特別養護老人ホームの個室ケアユニット型への新築移転に伴うタイミングを捉え、個室のあり方と同時に、共有空間である食堂空間についても考察し、個室と共有空間が入居者の重度化へどのように対応してゆくかアンケートと家具配置により入居者と施設職員の行動変化の考察を主な手段として考察している。単に、変化を求めるのではなく、空間の変化とそれへの具体的な対応を考察することにより、どのように対応してゆく必要があるのかを考察している。大変丁寧な調査である。
高齢化の現実に向き合い、時間をかけ、細かく 丁寧に調査を続けてゆくことは、入居者を快適に住まわせ、かつ従業員のスムースな動きを手伝うための重要で具体的な調査と考える。

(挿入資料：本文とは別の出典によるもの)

(** * basic-server: deterministic arena simulation, codecs and slot assignment

    A shallow embedding of the C++ sources
    [game_state.hpp], [input_state.hpp], [game_simulation.hpp], the
    client and the server of [network_layer.hpp], and the callbacks and
    the simulation loop of [server_main.cpp].

    - C++ [float] is IEEE-754 binary32.  Values are [spec_float]s of the
      standard library's executable specification, instantiated at
      precision 24 and maximal exponent 128, every operation rounding to
      nearest-even.  NaN payloads are identified (one NaN).
    - [uint8_t], [uint16_t], [uint32_t] are [Z] with the wrap-around written
      out; bytes of a buffer are [Z] in [0, 256), little-endian.
    - [std::sin], [std::cos], [std::atan2] are not specified by IEEE-754;
      they are the methods of the class [CMath]. *)

From Stdlib Require Import ZArith Lia List Bool.
From Stdlib Require Import Floats.SpecFloat.
Import ListNotations.
Local Open Scope Z_scope.

(* ------------------------------------------------------------------ *)
(** ** binary32 *)

Module F32.

(** [prec = 24] bits of precision, infinities at exponent [emax = 128]:
    the two parameters every operation below is instantiated at. *)

Definition t := spec_float.

(** The finite members of [spec_float] that are binary32 numbers: the
    mantissa has the canonical number of digits for its exponent. *)
Definition valid (x : t) : bool := valid_binary 24 128 x.

Definition add : t -> t -> t := SFadd 24 128.
Definition sub : t -> t -> t := SFsub 24 128.
Definition mul : t -> t -> t := SFmul 24 128.
Definition div : t -> t -> t := SFdiv 24 128.
Definition sqrt : t -> t := SFsqrt 24 128.
Definition neg : t -> t := SFopp.
Definition abs : t -> t := SFabs.

(** C++ comparison operators; every one is false on a NaN operand,
    except [!=]. *)
Definition ltb (x y : t) : bool := SFltb x y.
Definition leb (x y : t) : bool := SFleb x y.
Definition gtb (x y : t) : bool := SFltb y x.
Definition geb (x y : t) : bool := SFleb y x.
Definition eqb (x y : t) : bool := SFeqb x y.

Definition is_nan (x : t) : bool :=
  match x with S754_nan => true | _ => false end.

Definition is_inf (x : t) : bool :=
  match x with S754_infinity _ => true | _ => false end.

(** The value of an integer literal such as [20.0f]. *)
Definition of_Z (n : Z) : t := binary_normalize 24 128 n 0 false.

(** The correctly rounded quotient of two positive integers: the value of
    a decimal literal such as [0.01f] (= 1/100). *)
Definition of_ratio (p q : positive) : t :=
  let '(m, e, l) := SFdiv_core_binary 24 128 (Zpos p) 0 (Zpos q) 0 in
  binary_round_aux 24 128 false m e l.

Definition zero : t := S754_zero false.
Definition one : t := of_Z 1.

(** *** Object representation (what [memcpy] copies) *)

Definition to_bits (x : t) : Z :=
  match x with
  | S754_zero s => if s then 2 ^ 31 else 0
  | S754_infinity s => (if s then 2 ^ 31 else 0) + 255 * 2 ^ 23
  | S754_nan => 255 * 2 ^ 23 + 2 ^ 22
  | S754_finite s m e =>
      (if s then 2 ^ 31 else 0) +
      (if Zpos m <? 2 ^ 23 then Zpos m
       else (e + 150) * 2 ^ 23 + (Zpos m - 2 ^ 23))
  end.

Definition of_bits (b : Z) : t :=
  let s := Z.odd (b / 2 ^ 31) in
  let ex := (b / 2 ^ 23) mod 256 in
  let mant := b mod 2 ^ 23 in
  if ex =? 0 then
    match mant with
    | Zpos m => S754_finite s m (-149)
    | _ => S754_zero s
    end
  else if ex =? 255 then
    (if mant =? 0 then S754_infinity s else S754_nan)
  else
    match mant + 2 ^ 23 with
    | Zpos m => S754_finite s m (ex - 150)
    | _ => S754_nan
    end.

(** *** Values, for the proofs *)

Definition is_finite (x : t) : bool :=
  match x with
  | S754_finite _ _ _ | S754_zero _ => true
  | _ => false
  end.

(** The value of a finite number in units of [2 ^ -149], the least
    positive binary32 number: an integer for every valid number. *)
Definition ulps (x : t) : Z :=
  match x with
  | S754_finite s m e => cond_Zopp s (Zpos m * 2 ^ (e + 149))
  | _ => 0
  end.

(** The value on an axis on which the infinities are points too. *)
Definition ord (x : t) : Z :=
  match x with
  | S754_infinity s => cond_Zopp s (2 ^ 300)
  | _ => ulps x
  end.

(** The exponent of the numbers of magnitude in [2 ^ (e - 1), 2 ^ e). *)
Definition fexp32 (e : Z) : Z := Z.max (e - 24) (-149).

(** The second half of [binary_round_aux]: the rounded mantissa [Q] is
    renormalised and the overflow test made. *)
Definition finish (sx : bool) (Q e1 : Z) : t :=
  let '(mrs'', e'') := shr_fexp 24 128 Q e1 loc_Exact in
  match shr_m mrs'' with
  | Z0 => S754_zero sx
  | Zpos m => if e'' <=? 104 then S754_finite sx m e'' else S754_infinity sx
  | _ => S754_nan
  end.

(** [r] is what rounding returns for the magnitude [Q * 2 ^ e1] and the
    sign [sx]. *)
Definition rounds_to (sx : bool) (Q e1 : Z) (r : t) : Prop :=
  (Q = 0 /\ r = S754_zero sx)
  \/ (0 < Q /\ r = S754_infinity sx /\ 2 ^ 277 <= Q * 2 ^ (e1 + 149))
  \/ (0 < Q /\ exists m2 e2,
        r = S754_finite sx m2 e2 /\ bounded 24 128 m2 e2 = true
        /\ Zpos m2 * 2 ^ (e2 + 149) = Q * 2 ^ (e1 + 149)).

(** The same with the magnitude [R] in units of [2 ^ -149]. *)
Definition rounded (sx : bool) (R : Z) (r : t) : Prop :=
  (R = 0 /\ r = S754_zero sx)
  \/ (0 < R /\ r = S754_infinity sx /\ 2 ^ 277 <= R)
  \/ (0 < R /\ exists m2 e2,
        r = S754_finite sx m2 e2 /\ bounded 24 128 m2 e2 = true
        /\ Zpos m2 * 2 ^ (e2 + 149) = R).

(** What an addition or a subtraction of two valid finite numbers
    returns, from the exact sum [V] of the operands: a zero for a zero
    sum, else a multiple of the grid step [G] of the target less than one
    step away. *)
Definition sum_rounds_to (V : Z) (r : t) : Prop :=
  (V = 0 -> exists s, r = S754_zero s)
  /\ (V <> 0 ->
      let G := 2 ^ (fexp32 (Zdigits2 (Z.abs V) - 149) + 149) in
      exists R, Z.abs V - G < R <= Z.abs V + G
        /\ (exists Q, R = Q * G)
        /\ rounded (V <? 0) R r).

(** A number with the sign bit [sx] that is not a NaN. *)
Definition signed_as (sx : bool) (r : t) : Prop :=
  r = S754_zero sx \/ r = S754_infinity sx \/ exists m e, r = S754_finite sx m e.

End F32.

(* ------------------------------------------------------------------ *)
(** ** The C math library *)

(** [std::sin], [std::cos] and [std::atan2] on [float]: some functions on
    binary32 values, fixed for a given platform. *)
Class CMath := {
  sinf : F32.t -> F32.t;
  cosf : F32.t -> F32.t;
  atan2f : F32.t -> F32.t -> F32.t
}.

(* ------------------------------------------------------------------ *)
(** ** glm, as far as the sources use it *)

Module glm.

Record vec3 := mkvec3 { x : F32.t; y : F32.t; z : F32.t }.

(** [glm::vec3(s)] *)
Definition splat (s : F32.t) : vec3 := mkvec3 s s s.

Definition add (a b : vec3) : vec3 :=
  mkvec3 (F32.add (x a) (x b)) (F32.add (y a) (y b)) (F32.add (z a) (z b)).

Definition sub (a b : vec3) : vec3 :=
  mkvec3 (F32.sub (x a) (x b)) (F32.sub (y a) (y b)) (F32.sub (z a) (z b)).

(** [v * s] *)
Definition scale (v : vec3) (s : F32.t) : vec3 :=
  mkvec3 (F32.mul (x v) s) (F32.mul (y v) s) (F32.mul (z v) s).

Definition dot (a b : vec3) : F32.t :=
  F32.add (F32.add (F32.mul (x a) (x b)) (F32.mul (y a) (y b)))
          (F32.mul (z a) (z b)).

Definition length (v : vec3) : F32.t := F32.sqrt (dot v v).

Definition inversesqrt (s : F32.t) : F32.t := F32.div F32.one (F32.sqrt s).

Definition normalize (v : vec3) : vec3 := scale v (inversesqrt (dot v v)).

(** [glm::degrees] and [glm::radians] multiply by the binary32 nearest to
    180/pi and to pi/180. *)
Definition deg_per_rad : F32.t :=
  F32.of_ratio 57295779513082320876798154814105 1000000000000000000000000000000.
Definition rad_per_deg : F32.t :=
  F32.of_ratio 1745329251994329576923690768489 100000000000000000000000000000000.

Definition degrees (r : F32.t) : F32.t := F32.mul r deg_per_rad.
Definition radians (d : F32.t) : F32.t := F32.mul d rad_per_deg.

End glm.

(** [std::clamp(v, lo, hi)]: [(v < lo) ? lo : (hi < v) ? hi : v]. *)
Definition clamp (v lo hi : F32.t) : F32.t :=
  if F32.ltb v lo then lo else if F32.ltb hi v then hi else v.

(* ------------------------------------------------------------------ *)
(** ** Buffers *)

Module Bytes.

(** The [n] little-endian bytes of [v]: [memcpy] out of an unsigned
    integer object of [n] bytes. *)
Fixpoint le (n : nat) (v : Z) : list Z :=
  match n with
  | O => []
  | S k => v mod 256 :: le k (v / 256)
  end.

(** [memcpy] into an unsigned integer object. *)
Fixpoint join (bs : list Z) : Z :=
  match bs with
  | [] => 0
  | b :: r => b + 256 * join r
  end.

Definition of_bool (b : bool) : Z := if b then 1 else 0.
Definition to_bool (v : Z) : bool := negb (v =? 0).

Definition of_f32 (v : F32.t) : list Z := le 4 (F32.to_bits v).
Definition to_f32 (bs : list Z) : F32.t := F32.of_bits (join bs).

(** [n] bytes of [buffer] from [offset] on; [None] when they are not all
    inside the buffer (the read is undefined in C++). *)
Definition slice (buffer : list Z) (offset n : nat) : option (list Z) :=
  let bs := firstn n (skipn offset buffer) in
  if Nat.eqb (List.length bs) n then Some bs else None.

(** A reader advances an offset over a buffer, or fails. *)
Definition Reader (A : Type) : Type := list Z -> nat -> option (A * nat).

Definition ret {A} (a : A) : Reader A := fun _ off => Some (a, off).

Definition bind {A B} (r : Reader A) (k : A -> Reader B) : Reader B :=
  fun buf off =>
    match r buf off with
    | Some (a, off') => k a buf off'
    | None => None
    end.

Definition read (n : nat) : Reader (list Z) :=
  fun buf off =>
    match slice buf off n with
    | Some bs => Some (bs, (off + n)%nat)
    | None => None
    end.

Definition read_f32 : Reader F32.t := bind (read 4) (fun bs => ret (to_f32 bs)).
Definition read_u8 : Reader Z := bind (read 1) (fun bs => ret (join bs)).
Definition read_u16 : Reader Z := bind (read 2) (fun bs => ret (join bs)).
Definition read_u32 : Reader Z := bind (read 4) (fun bs => ret (join bs)).
Definition read_bool : Reader bool := bind (read 1) (fun bs => ret (to_bool (join bs))).

Definition read_vec3 : Reader glm.vec3 :=
  bind read_f32 (fun a => bind read_f32 (fun b => bind read_f32 (fun c =>
    ret (glm.mkvec3 a b c)))).

Definition of_vec3 (v : glm.vec3) : list Z :=
  of_f32 (glm.x v) ++ of_f32 (glm.y v) ++ of_f32 (glm.z v).

End Bytes.

Notation "x <- r ;; k" := (Bytes.bind r (fun x => k))
  (at level 61, r at next level, right associativity).

(* ------------------------------------------------------------------ *)
(** ** game_state.hpp *)

Module GameConstants.
Definition STARTING_HP : F32.t := F32.of_Z 100.
Definition PROJECTILE_DAMAGE : F32.t := F32.of_Z 10.
Definition PROJECTILE_SPEED : F32.t := F32.of_Z 20.
Definition PROJECTILE_COOLDOWN : F32.t := F32.of_ratio 1 2.
Definition PLAYER_SPEED : F32.t := F32.of_Z 5.
Definition ROUND_TIME : F32.t := F32.of_Z 99.
End GameConstants.

Module ProjectileState.

Record t := mk {
  position : glm.vec3;
  velocity : glm.vec3;
  ownerID : Z;          (* uint8_t *)
  damage : F32.t;
  active : bool
}.

Definition Serialize (p : t) : list Z :=
  Bytes.of_vec3 (position p) ++ Bytes.of_vec3 (velocity p) ++
  Bytes.le 1 (ownerID p) ++ Bytes.of_f32 (damage p) ++
  [Bytes.of_bool (active p)].

Definition Deserialize : Bytes.Reader t :=
  pos <- Bytes.read_vec3 ;;
  vel <- Bytes.read_vec3 ;;
  own <- Bytes.read_u8 ;;
  dmg <- Bytes.read_f32 ;;
  act <- Bytes.read_bool ;;
  Bytes.ret (mk pos vel own dmg act).

Definition SerializedSize : nat := 12 * 2 + 1 + 4 + 1.

Definition set_position (p : t) (v : glm.vec3) : t :=
  mk v (velocity p) (ownerID p) (damage p) (active p).
Definition set_active (p : t) (b : bool) : t :=
  mk (position p) (velocity p) (ownerID p) (damage p) b.

End ProjectileState.

Module PlayerState.

Record t := mk {
  position : glm.vec3;
  velocity : glm.vec3;
  facingAngle : F32.t;
  hp : F32.t;
  projectileCooldown : F32.t;
  roundWins : Z;        (* uint8_t *)
  alive : bool
}.

(** A default-constructed player. *)
Definition init : t :=
  mk (glm.splat F32.zero) (glm.splat F32.zero) F32.zero
     GameConstants.STARTING_HP F32.zero 0 true.

Definition Serialize (p : t) : list Z :=
  Bytes.of_vec3 (position p) ++ Bytes.of_vec3 (velocity p) ++
  Bytes.of_f32 (facingAngle p) ++ Bytes.of_f32 (hp p) ++
  Bytes.of_f32 (projectileCooldown p) ++
  Bytes.le 1 (roundWins p) ++ [Bytes.of_bool (alive p)].

Definition Deserialize : Bytes.Reader t :=
  pos <- Bytes.read_vec3 ;;
  vel <- Bytes.read_vec3 ;;
  ang <- Bytes.read_f32 ;;
  h <- Bytes.read_f32 ;;
  cd <- Bytes.read_f32 ;;
  w <- Bytes.read_u8 ;;
  a <- Bytes.read_bool ;;
  Bytes.ret (mk pos vel ang h cd w a).

Definition SerializedSize : nat := 12 * 2 + 4 * 3 + 1 + 1.

Definition set_position (p : t) (v : glm.vec3) : t :=
  mk v (velocity p) (facingAngle p) (hp p) (projectileCooldown p) (roundWins p) (alive p).
Definition set_velocity (p : t) (v : glm.vec3) : t :=
  mk (position p) v (facingAngle p) (hp p) (projectileCooldown p) (roundWins p) (alive p).
Definition set_facingAngle (p : t) (a : F32.t) : t :=
  mk (position p) (velocity p) a (hp p) (projectileCooldown p) (roundWins p) (alive p).
Definition set_hp (p : t) (h : F32.t) : t :=
  mk (position p) (velocity p) (facingAngle p) h (projectileCooldown p) (roundWins p) (alive p).
Definition set_projectileCooldown (p : t) (c : F32.t) : t :=
  mk (position p) (velocity p) (facingAngle p) (hp p) c (roundWins p) (alive p).
Definition set_roundWins (p : t) (w : Z) : t :=
  mk (position p) (velocity p) (facingAngle p) (hp p) (projectileCooldown p) w (alive p).
Definition set_alive (p : t) (a : bool) : t :=
  mk (position p) (velocity p) (facingAngle p) (hp p) (projectileCooldown p) (roundWins p) a.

新旧の施設と、さらに新施設の時間経過による日常行動の変化を、結果として現れる個室と食堂の家具配置に求めている。家具配置の結果として起きた機能への影響を施設職員及び入居者の行動やその家族へのヒヤリングで比較している。
「見守り・介助のしやすさ」と「声掛けや会話」等、相矛盾する行為があるものの、一定の広さを持つ個室や食堂がその動線を変化させ、滞在場所を多様化できている。結果として「動線上での声掛けや会話」等により、「見守り・介助のしやすさ」だけでなく入居者との関わりを増加させることも出来ている。

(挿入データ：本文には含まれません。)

(** A device that serializes its pools, waits off, with logical page 3 at
    physical page 5 of block 0 and its lock held for the read pending as
    request 0; pool 0 has [act] requests accounted for, the list [waiting]
    in its queue and [cur] at the device.  The clock reads 1000 next. *)
Definition example_dev_serial (act : Z) (waiting : list nat)
    (cur : option nat) : nvmd :=
  mk_nvmd 64 8 2 3 0
    (blocks example_dev_read3)
    (<[0%nat := mk_pool 0 [2; 3]%nat [0; 1]%nat [] 2 waiting act cur]>
       (pools example_dev))
    (aps example_dev) (maps example_dev_read3)
    (rev_trans_map example_dev_read3)
    [example_read3; example_issue_read] [] 3 4 [stale_pbd] [3] [1000] [].

(** What lies beside the clock and the kernel log. *)
Definition beside_clock (s : nvmd) :=
  (nr_pages s, nr_host_pages_in_blk s, nr_aps s, config_flags s,
   next_write_ap s, blocks s, pools s, aps s, maps s, rev_trans_map s,
   bios s, deferred_bios s, addr_pool s, block_page_pool s, per_bio_pool s,
   locked_addrs s).

(** What a request in flight holds of the device, with the translation maps
    and the deferred list. *)
Definition held (s : nvmd) :=
  (locked_addrs s, bios s, per_bio_pool s, addr_pool s, maps s,
   rev_trans_map s, deferred_bios s).

(** The reverse map agrees with a forward map: every logical address that
    the forward map sends to a page of a block is what the reverse map has
    for that page. *)
Definition maps_consistent (s : nvmd) (tm : nat) : Prop :=
  forall fwd l e,
    maps s !! tm = Some fwd ->
    nthZ fwd l = Some e ->
    is_Some (block e) ->
    nthZ (rev_trans_map s) (addr e) = Some (mk_rev l (Some tm)).

(** The page is not yet the target of any translation of a forward map. *)
Definition page_unmapped (s : nvmd) (tm : nat) (a : Z) : Prop :=
  forall fwd l e,
    maps s !! tm = Some fwd ->
    nthZ fwd l = Some e ->
    is_Some (block e) ->
    addr e <> a.

(** Every pool of the list counts its free list, within 32 bits. *)
Definition counted_pools (ps : list nvm_pool) : Prop :=
  Forall pool_counted ps /\ Forall (fun pl => nr_free_blocks pl < 2 ^ 32) ps.
(** * Properties *)

(** Unfolding of the monad and of the accessors built on it. *)
Ltac kern :=
  unfold bind, ret, get, modify, oops, printk, BUG_ON, WARN_ON, deref,
    store_block, store_pool, store_ap, store_bio in *.

(** Exposes the fields of a state built by field updates. *)
Ltac fields :=
  unfold set_next_write_ap, set_blocks, set_pools, set_aps, set_maps,
    set_rev_trans_map, set_bios, set_deferred_bios, set_addr_pool,
    set_block_page_pool, set_per_bio_pool, set_locked_addrs, set_clock,
    set_klog in *; cbn in *.

(** ** Bitmaps *)

Lemma bitmap_weight_nat_bound (bm : Z) (n : nat) :
  0 <= bitmap_weight_nat bm n <= Z.of_nat n.
Proof.
  induction n as [|k IH]; simpl; [lia|].
  destruct (Z.testbit bm (Z.of_nat k)); lia.
Qed.

Lemma bitmap_weight_nat_setbit_high (bm : Z) (k : Z) (n : nat) :
  Z.of_nat n <= k ->
  bitmap_weight_nat (Z.setbit bm k) n = bitmap_weight_nat bm n.
Proof.
  induction n as [|m IH]; intros Hk; simpl; [reflexivity|].
  rewrite IH by lia.
  rewrite Z.setbit_neq by lia. reflexivity.
Qed.

Lemma bitmap_weight_nat_setbit (bm : Z) (k : Z) (n : nat) :
  0 <= k < Z.of_nat n ->
  bitmap_weight_nat (Z.setbit bm k) n =
  bitmap_weight_nat bm n + (if Z.testbit bm k then 0 else 1).
Proof.
  induction n as [|m IH]; intros Hk; [lia|].
  cbn [bitmap_weight_nat].
  destruct (Z.eq_dec k (Z.of_nat m)) as [->|Hne].
  - rewrite bitmap_weight_nat_setbit_high by lia.
    rewrite Z.setbit_eq by lia.
    destruct (Z.testbit bm (Z.of_nat m)); lia.
  - rewrite IH by lia.
    rewrite Z.setbit_neq by lia. lia.
Qed.

Lemma bitmap_weight_setbit (bm k n : Z) :
  0 <= k < n ->
  bitmap_weight (Z.setbit bm k) n =
  bitmap_weight bm n + (if Z.testbit bm k then 0 else 1).
Proof.
  intros Hk. unfold bitmap_weight.
  apply bitmap_weight_nat_setbit. lia.
Qed.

空間のあり方と効果の現実を捉えた調査が、さらに現実の方向を動かすと考える。設計者にとっては「見守り・介助のしやすさ」と「声掛けや会話」等、相矛盾する行為を建築空間にまとめる、一つの有効な研究であると考える。

 

■ 研究助成金対象者
工学院大学 建築学部 建築学科 准教授 境野 健太郎
■ 研究課題名
「重度・重複障害児のための特別支援学校の環境整備に関する研究」
【目的】
特別支援学校の空間利用の状況の把握と課題の抽出
【調査概要】
1)教室空間の物理的環境要素の把握、2)児童生徒の日常生活動作・障害程度と医療的ケアニーズの把握、3)時間割による教室利用の状況把握、4)学校滞在時の居場所・行為・姿勢の関わりの把握
■ 講評者名
山下 信一

 ユニット型プランを導入した重度重複障害を持つ支援学校の先進的な研究調査である。具体的にはユニット型プランで小上がり空間を有する支援学校の教室において、各児童の日常生活動作(ADL)、授業形態、行動観察について丁寧に調査を行い、分析がなされている。ユニット型プランの導入が多様な教育支援の方法に展開されていることは認めるが、小上がり空間での臥位など安全面に関する調査分析および、今後の児童生徒の重度化や就学児童への増加への対応について研究することが望まれる。今後に向け、ユニット型以外の支援学校との比較対照や、日照条件や室内の温度分布など環境要因との空間利用の相関、教職員や看護師の行動観察や動線分析を行うとともに、継続的に研究がなされ、具体的な支援学校の建築計画への提言となることを期待したい。また、特別支援学校に通う児童が増加している現状において、今後さらに支援学校の重要性は増すと思われる。よって、支援学校の建築計画的なアプローチである本研究の社会的意義は大きいものと評価したい。